[Start of Attachment]
Lemma wp_thread_yield s c t ret (Q : unit -> sched_st H -> Prop) :
  threads_ok s -> current s = Some c -> arr (tasks s) c = Some t -> calling s t ret ->
  (forall s', threads_ok s' -> yields s c ret s' -> yielded s c ret s' -> Q tt s') -> wp sched_yield Q s.
Proof.
  intros Hi Hc Ht Hcall HQ. eapply wp_yield; [apply Hi|apply Hi|exact Hc|apply Hcall|by eapply frames|].
  intros s' Hsi Hrun Hy. pose proof (yielded_yields _ _ _ _ _ Hi Hc Ht Hcall Hy) as Hy'. apply HQ; [|done|done].
  by eapply yields_ok.
Qed.

Lemma yields_staffed s c t ret s' :
  threads_ok s -> current s = Some c -> arr (tasks s) c = Some t -> calling s t ret -> yields s c ret s' -> staffed s -> staffed s'.
Proof.
  intros Hi Hc Ht (_ & H48 & _ & _) Hy Hall i v' Hv' Hl. destruct (yields_task _ _ _ _ _ _ _ Hi Hc Ht Hy Hv') as (v & Hv & _ & _ & El & _).
  destruct Hy as [[k ->]|[n Hsw]]; [by apply (Hall i v')|]. rewrite (sw_current _ _ _ _ _ Hsw).
  destruct (sw_tasks _ _ _ _ _ Hsw) as (t0 & u & _ & _ & Htb). unfold ready. rewrite Htb.
  destruct (decide (i = n)) as [->|Hin]; [by left|]. right. destruct (decide (i = c)) as [->|Hic].
  - eexists. split; [done|]. split; [done|]. simpl. lia.
  - destruct (Hall i v Hv) as [Hci|Hr]; [congruence|congruence|exact Hr].
Qed.

(** ** The steps of the machine *)

(** The state after the current thread ran: its registers and its stack. *)
Definition after_code s (mem : gmap Z Z) (k : cpu) : sched_st H := set_cpu k (set_sc_proc (set_stack_mem mem (sc_proc s)) s).

Definition code s c s' : Prop :=
  exists t mem k, arr (tasks s) c = Some t /\ s' = after_code s mem k /\
    forall a, a < low t \/ top t <= a -> mem !! a = stack_mem (sc_proc s) !! a.

Definition call s c s' : Prop :=
  exists t ret, arr (tasks s) c = Some t /\ calling s t ret /\ sched_yield s = Done tt s'.

Inductive step s s' : Prop :=
| step_code c : current s = Some c -> code s c s' -> step s s'
| step_yield c : current s = Some c -> call s c s' -> step s s'.

Lemma code_ok s c s' : threads_ok s -> current s = Some c -> code s c s' ->
  threads_ok s' /\ current s' = Some c /\ tasks s' = tasks s /\ forall i, suspended s' i = suspended s i.
Proof.
  intros Hi Hc (t & mem & k & Ht & -> & Hmem).
  assert (Hk : forall i u, i <> c -> arr (tasks s) i = Some u -> may_run u = true -> saved_rsp u <> 0 ->
    context_restore mem (saved_rsp u) = context_restore (stack_mem (sc_proc s)) (saved_rsp u)).
  { intros i u Hne Hu Hm Hs. destruct (th_waits _ Hi i u) as [f Hf]; [congruence|done..|].
    by apply (waits_kept s (after_code s mem k) c t i u f). }
  split_and!; [|done|done|].
  - destruct Hi as [[Hp Hcu Hpr] Hr Hcur Hb Hrm Hw]. split; [split; [by destruct Hp|done|done]|done|done|done|done|].
    intros i u Hne Hu Hm Hs. destruct (Hw i u Hne Hu Hm Hs) as (f & Hf & Hbd). exists f. split; [|done]. rewrite <- Hf.
    apply (Hk i); [|done..]. intros ->. by apply Hne.
  - intros i. unfold suspended. change (current (after_code s mem k)) with (current s). change (tasks (after_code s mem k)) with (tasks s).
    destruct (bool_decide _) eqn:E; [done|]. apply bool_decide_eq_false in E. destruct (arr (tasks s) i) as [u|] eqn:Hu; [|done]. simpl.
    destruct (may_run u) eqn:Hm; [|done]. destruct (Z.eqb_spec (saved_rsp u) 0); [done|]. simpl. apply (Hk i); [|done..].
    intros ->. congruence.
Qed.

Lemma code_refl s c t : arr (tasks s) c = Some t -> code s c s.
Proof. intros Ht. exists t, (stack_mem (sc_proc s)), (sc_cpu s). split_and!; [done| |done]. destruct s as [p]. by destruct p. Qed.

Lemma code_trans s c s1 s2 : code s c s1 -> code s1 c s2 -> code s c s2.
Proof.
  intros (t & mem & k & Ht & -> & Hm) (t' & mem' & k' & Ht' & -> & Hm'). change (arr (tasks s) c = Some t') in Ht'.
  assert (t' = t) as -> by congruence. exists t, mem', k'. split_and!; [done|done|]. intros a Ha. rewrite Hm' by done. by apply Hm.
Qed.

(** Code can always come to a call. *)
Lemma comes_to_call s c : threads_ok s -> current s = Some c ->
  exists t s', arr (tasks s) c = Some t /\ code s c s' /\ calling s' t 0.
Proof.
  intros Hi Hc. destruct (pi_current _ (si_proc _ (th_sched _ Hi)) c Hc) as (t & Ht & Hl). destruct (th_room _ Hi c t Ht Hl) as (H0' & H1 & H2).
  exists t, (after_code s (<[top t - 64 := 0]> (stack_mem (sc_proc s))) (mk_cpu (top t - 64) [0; 0; 0; 0; 0; 0] 0)). unfold KSTACK_SIZE in *.
  split; [done|]. split; [eexists t, _, _; split_and!; [done|done|]|].
  - intros a Ha. rewrite lookup_insert_ne; [done|lia].
  - split; [|simpl; lia]. split; [done|]. split; [simpl; lia|]. apply lookup_insert_eq.
Qed.

Lemma call_ok s c s' : threads_ok s -> current s = Some c -> call s c s' ->
  exists t ret, arr (tasks s) c = Some t /\ calling s t ret /\ threads_ok s' /\ yields s c ret s' /\ yielded s c ret s'.
Proof.
  intros Hi Hc (t & ret & Ht & Hcall & Hrun). exists t, ret. split; [done|]. split; [done|].
  eapply (wp_result _ (fun _ s' => threads_ok s' /\ yields s c ret s' /\ yielded s c ret s')); [|exact Hrun]. by eapply wp_thread_yield.
Qed.

Lemma call_kept s c s' : threads_ok s -> current s = Some c -> call s c s' ->
  Forall2 same_task (tasks s) (tasks s') /\ proc_heap (sc_proc s') = proc_heap (sc_proc s) /\ global_policy s' = global_policy s /\
  (staffed s -> staffed s').
Proof.
  intros Hi Hc Hcall. destruct (call_ok _ _ _ Hi Hc Hcall) as (t & ret & Ht & Hcl & Hi' & Hy & _).
  split; [by eapply yields_tasks, Hi'|]. split_and!; [| |by eapply yields_staffed].
  - destruct Hy as [[k ->]|[n Hsw]]; [done|]. by destruct (sw_rest _ _ _ _ _ Hsw) as [k ->].
  - destruct Hy as [[k ->]|[n Hsw]]; [done|]. by destruct (sw_rest _ _ _ _ _ Hsw) as [k ->].
Qed.

Lemma step_ok s s' : threads_ok s -> step s s' -> threads_ok s'.
Proof. intros Hi [c Hc Hcode|c Hc Hcall]; [by eapply code_ok|]. by destruct (call_ok _ _ _ Hi Hc Hcall) as (? & ? & _ & _ & ? & _). Qed.

(** ** A call of [sched_yield] returns *)

(** [c] waits with the context [f], and its stack from [a] on is that of [s0]. *)
Record parked s0 c t0 (f : context) (a : Z) s : Prop := mk_parked {
  pk_ok : threads_ok s;
  pk_away : current s <> Some c;
  pk_suspended : suspended s c = Some f;
  pk_task : exists t, arr (tasks s) c = Some t /\ pid t = pid t0 /\ kernel_stack_top t = kernel_stack_top t0;
  pk_stack : stack_same s0 s t0 a;
}.

Lemma same_range t t0 : pid t = pid t0 -> kernel_stack_top t = kernel_stack_top t0 -> low t = low t0 /\ top t = top t0.
Proof. unfold low, top, stack_base. by intros -> ->. Qed.

(** What the current thread stores misses the stack of [c]. *)
Lemma stack_kept s0 c t0 f a s s' d u :
  parked s0 c t0 f a s -> current s = Some d -> arr (tasks s) d = Some u ->
  (forall b, b < low u \/ top u <= b -> stack_mem (sc_proc s') !! b = stack_mem (sc_proc s) !! b) -> stack_same s0 s' t0 a.
Proof.
  intros [Hi Hne Hsu (t & Ht & Ep & Et) Hst] Hd Hu Hmem b Hb. destruct (same_range _ _ Ep Et) as [El Eh].
  rewrite Hmem; [by apply Hst|]. assert (Hl : live t = true).
  { unfold suspended in Hsu. rewrite bool_decide_eq_false_2, Ht in Hsu by done. simpl in Hsu.
    destruct (may_run t) eqn:Hm; [by apply may_run_live|done]. }
  destruct (stacks_apart s c d t u) as [Ha|Ha]; [apply Hi|apply Hi|congruence|done|done|done|by eapply running_live|lia|lia].
Qed.

Lemma parked_code s0 c t0 f a s s' d : parked s0 c t0 f a s -> current s = Some d -> code s d s' -> parked s0 c t0 f a s'.
Proof.
  intros Hp Hd Hcode. destruct (code_ok _ _ _ (pk_ok _ _ _ _ _ _ Hp) Hd Hcode) as (Hi' & Hd' & Htk & Hsu).
  destruct Hcode as (u & mem & k & Hu & -> & Hmem). pose proof Hp as [Hi Hne Hs Ht Hst]. split.
  - done.
  - congruence.
  - by rewrite Hsu.
  - by rewrite Htk.
  - by eapply stack_kept.
Qed.

Lemma parked_call s0 c t0 f a s s' d : parked s0 c t0 f a s -> current s = Some d -> call s d s' ->
  (current s' <> Some c -> parked s0 c t0 f a s') /\ (current s' = Some c -> now s' = f) /\ stack_same s0 s' t0 a.
Proof.
  intros Hp Hd Hcall. pose proof Hp as [Hi Hne Hs (t & Ht & Ep & Et) Hst].
  destruct (call_ok _ _ _ Hi Hd Hcall) as (u & ret & Hu & (_ & H48 & Hlo & Hhi) & Hi' & Hy & _).
  assert (Hcd : c <> d) by congruence.
  assert (Hst' : stack_same s0 s' t0 a).
  { eapply stack_kept; [exact Hp|exact Hd|exact Hu|]. intros b Hb. destruct Hy as [[k ->]|[n Hsw]]; [done|].
    apply (sw_memory _ _ _ _ _ Hsw). lia. }
  split_and!; [|intros Hc|done].
  - intros Hne'. split; [done|done| | |done].
    + destruct Hy as [[k ->]|[n Hsw]]; [exact Hs|]. rewrite (sw_suspended _ _ _ _ _ Hsw), decide_False by done.
      rewrite decide_False; [done|]. intros ->. by rewrite (sw_current _ _ _ _ _ Hsw) in Hne'.
    + destruct Hy as [[k ->]|[n Hsw]]; [by exists t|]. destruct (sw_tasks _ _ _ _ _ Hsw) as (w & v & _ & _ & Htb).
      exists t. rewrite Htb, decide_False, decide_False; [done| |done]. intros ->. by rewrite (sw_current _ _ _ _ _ Hsw) in Hne'.
  - destruct Hy as [[k ->]|[n Hsw]]; [done|]. pose proof (sw_current _ _ _ _ _ Hsw) as En. assert (n = c) as -> by congruence.
    pose proof (sw_now _ _ _ _ _ Hsw). congruence.
Qed.

(** Steps that leave [c] waiting. *)
Definition away c s s' : Prop := step s s' /\ current s' <> Some c.

Lemma parked_away s0 c t0 f a s s' : parked s0 c t0 f a s -> rtc (away c) s s' -> parked s0 c t0 f a s'.
Proof.
  intros Hp Hr. induction Hr as [|s s1 s2 [Hst Hne] Hr IH]; [done|]. apply IH.
  destruct Hst as [d Hd Hcode|d Hd Hcall]; [by eapply parked_code|]. by eapply (parked_call s0 c t0 f a s s1 d).
Qed.

(** ** Properties *)

(** The threads stay in order whatever they do, and a call of [sched_yield] never
    faults. *)
Theorem threads_reachable s s' c t ret :
  threads_ok s -> rtc step s s' -> current s' = Some c -> arr (tasks s') c = Some t -> calling s' t ret ->
  threads_ok s' /\ exists s2, sched_yield s' = Done tt s2.
Proof.
  intros Hi Hr Hc Ht Hcall. assert (Hi' : threads_ok s').
  { clear Hc Ht Hcall. induction Hr as [|s1 s2 s3 Hst Hr IH]; [done|]. apply IH. by eapply step_ok. }
  split; [done|]. assert (Hw : wp sched_yield (fun _ _ => True) s') by (by eapply wp_thread_yield).
  apply wp_done in Hw as ([] & s2 & E & _). by exists s2.
Qed.

(** C9: a call of [sched_yield] returns like any other call.  Whatever the other
    threads run on their own stacks and however often they yield meanwhile, when the
    thread that called runs again it has the callee-saved registers, the return
    address and the stack pointer of its call, and from there up its stack is as it
    left it. *)
Theorem yield_returns s0 c t ret s1 s2 s3 :
  threads_ok s0 -> current s0 = Some c -> arr (tasks s0) c = Some t -> calling s0 t ret -> sched_yield s0 = Done tt s1 ->
  current s1 <> Some c -> rtc (away c) s1 s2 -> step s2 s3 -> current s3 = Some c ->
  now s3 = return_to s0 ret /\ stack_same s0 s3 t (cpu_rsp (sc_cpu s0)).
Proof.
  intros Hi Hc Ht Hcall Hrun Hne Haway Hst Hc3.
  assert (Hcl : call s0 c s1) by (by exists t, ret).
  destruct (call_ok _ _ _ Hi Hc Hcl) as (t' & ret' & Ht' & Hcall' & Hi1 & Hy & _).
  assert (t' = t) as -> by congruence. assert (ret' = ret) as ->.
  { destruct Hcall as ((_ & _ & E1) & _), Hcall' as ((_ & _ & E2) & _). congruence. }
  assert (Hp : parked s0 c t (return_to s0 ret) (cpu_rsp (sc_cpu s0)) s1).
  { destruct Hy as [[k ->]|[n Hsw]]; [done|]. split.
    - done.
    - done.
    - by rewrite (sw_suspended _ _ _ _ _ Hsw), decide_True.
    - destruct (sw_tasks _ _ _ _ _ Hsw) as (w & v & Hw & _ & Htb). rewrite Htb, decide_True by done. eexists. split; [done|].
      simpl. by assert (w = t) as -> by congruence.
    - intros b Hb. apply (sw_memory _ _ _ _ _ Hsw). lia. }
  eapply parked_away in Hp; [|exact Haway]. destruct Hst as [d Hd Hcode|d Hd Hcall2].
  - destruct (code_ok _ _ _ (pk_ok _ _ _ _ _ _ Hp) Hd Hcode) as (_ & Hd' & _). pose proof (pk_away _ _ _ _ _ _ Hp). congruence.
  - destruct (parked_call _ _ _ _ _ _ _ _ Hp Hd Hcall2) as (_ & Hn & Hs). split; [by apply Hn|done].
Qed.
[End of Attachment]
> **Activity**
Whenever the string "Hmem" turns up in a line of the data, copy that line.

> **Reply to the exercise**
  intros Hi Hc (t & mem & k & Ht & -> & Hmem).
  intros [Hi Hne Hsu (t & Ht & Ep & Et) Hst] Hd Hu Hmem b Hb. destruct (same_range _ _ Ep Et) as [El Eh].
  rewrite Hmem; [by apply Hst|]. assert (Hl : live t = true).
  destruct Hcode as (u & mem & k & Hu & -> & Hmem). pose proof Hp as [Hi Hne Hs Ht Hst]. split.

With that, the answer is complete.